_WHAT YOU ARE ASKED TO DO_: Every entry, exactly as given, must be retyped.

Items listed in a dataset
********************

(** * Arbitrage detection over bookmaker odds: a model of [src/logic.py]

    The development embeds the functions of [logic.py] and proves the
    properties of the aggregation-and-detection pipeline:

    - [handle_faulty_response], [get_sports], [get_upcoming_events_data]
      (the fetch boundary, over an explicit network oracle);
    - [process_upcoming_events_data] (status filter, best price per outcome,
      implied-probability total, record construction);
    - [get_upcoming_arbitrage_opportunities] (the per-sport loop with the
      cutoff filter).

    Modelling choices.
    - JSON numbers are exact rationals ([Q]).  Every finite binary64 value
      and every integer is a rational, and the comparisons [>] and [<] of the
      source agree with the rational order on them; [1/x], [sum] and
      [1 - cutoff] are taken exactly, without rounding.
    - A JSON object has the fields of the provider's wire format, each of
      which may be absent ([option]); reading an absent field with [d[k]]
      raises [KeyError], as in Python.
    - Strings are byte strings; [str.lower] acts on the ASCII letters.
    - A generator is the list of values it yields, followed by its ending:
      a normal return or the exception that propagates ([Trace]).
    - [time.time()] is an oracle [clock : nat -> Q], indexed by the number of
      calls made so far; the counter is threaded through the code.
    - The network is an oracle giving the response of each endpoint. *)

From Stdlib Require Import List String Ascii Bool ZArith QArith Lia Arith.
From Stdlib Require Import Permutation.
Import ListNotations.

Local Open Scope string_scope.
Local Open Scope Q_scope.

Set Implicit Arguments.

(** ** Exceptions and results *)

(** The three exception classes of [logic.py]:
    [APIException], and its subclasses [AuthenticationException] and
    [RateLimitException]. *)
Inductive APIExceptionClass : Type :=
| APIException
| AuthenticationException
| RateLimitException.

(** A JSON payload as the code reads it: a list of items, or an object whose
    keys map to strings (the provider's error body is
    [{"message": ...}]). *)
Inductive Payload (A : Type) : Type :=
| PList (items : list A)
| PDict (fields : list (string * string)).

Arguments PDict {A} fields.

(** [requests.Response]: the status code and the decoded body. *)
Record Response (A : Type) : Type := mkResponse {
  status_code : Z;
  json : Payload A
}.

(** What an exception of the API family holds in [args]: the text passed by
    [handle_faulty_response] and the response, here its status and the
    fields of its body. *)
Record APIArgs : Type := mkAPIArgs {
  arg_text : string;
  arg_status : Z;
  arg_body : option (list (string * string))
}.

Inductive exn : Type :=
| KeyError (key : string)
| IndexError
| TypeError
| ZeroDivisionError
| APIError (cls : APIExceptionClass) (args : APIArgs).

********************

_REPLY TO THE EXERCISE_:
(** * Arbitrage detection over bookmaker odds: a model of [src/logic.py]

    The development embeds the functions of [logic.py] and proves the
    properties of the aggregation-and-detection pipeline:

    - [handle_faulty_response], [get_sports], [get_upcoming_events_data]
      (the fetch boundary, over an explicit network oracle);
    - [process_upcoming_events_data] (status filter, best price per outcome,
      implied-probability total, record construction);
    - [get_upcoming_arbitrage_opportunities] (the per-sport loop with the
      cutoff filter).

    Modelling choices.
    - JSON numbers are exact rationals ([Q]).  Every finite binary64 value
      and every integer is a rational, and the comparisons [>] and [<] of the
      source agree with the rational order on them; [1/x], [sum] and
      [1 - cutoff] are taken exactly, without rounding.
    - A JSON object has the fields of the provider's wire format, each of
      which may be absent ([option]); reading an absent field with [d[k]]
      raises [KeyError], as in Python.
    - Strings are byte strings; [str.lower] acts on the ASCII letters.
    - A generator is the list of values it yields, followed by its ending:
      a normal return or the exception that propagates ([Trace]).
    - [time.time()] is an oracle [clock : nat -> Q], indexed by the number of
      calls made so far; the counter is threaded through the code.
    - The network is an oracle giving the response of each endpoint. *)

From Stdlib Require Import List String Ascii Bool ZArith QArith Lia Arith.
From Stdlib Require Import Permutation.
Import ListNotations.

Local Open Scope string_scope.
Local Open Scope Q_scope.

Set Implicit Arguments.

(** ** Exceptions and results *)

(** The three exception classes of [logic.py]:
    [APIException], and its subclasses [AuthenticationException] and
    [RateLimitException]. *)
Inductive APIExceptionClass : Type :=
| APIException
| AuthenticationException
| RateLimitException.

(** A JSON payload as the code reads it: a list of items, or an object whose
    keys map to strings (the provider's error body is
    [{"message": ...}]). *)
Inductive Payload (A : Type) : Type :=
| PList (items : list A)
| PDict (fields : list (string * string)).

Arguments PDict {A} fields.

(** [requests.Response]: the status code and the decoded body. *)
Record Response (A : Type) : Type := mkResponse {
  status_code : Z;
  json : Payload A
}.

(** What an exception of the API family holds in [args]: the text passed by
    [handle_faulty_response] and the response, here its status and the
    fields of its body. *)
Record APIArgs : Type := mkAPIArgs {
  arg_text : string;
  arg_status : Z;
  arg_body : option (list (string * string))
}.

Inductive exn : Type :=
| KeyError (key : string)
| IndexError
| TypeError
| ZeroDivisionError
| APIError (cls : APIExceptionClass) (args : APIArgs).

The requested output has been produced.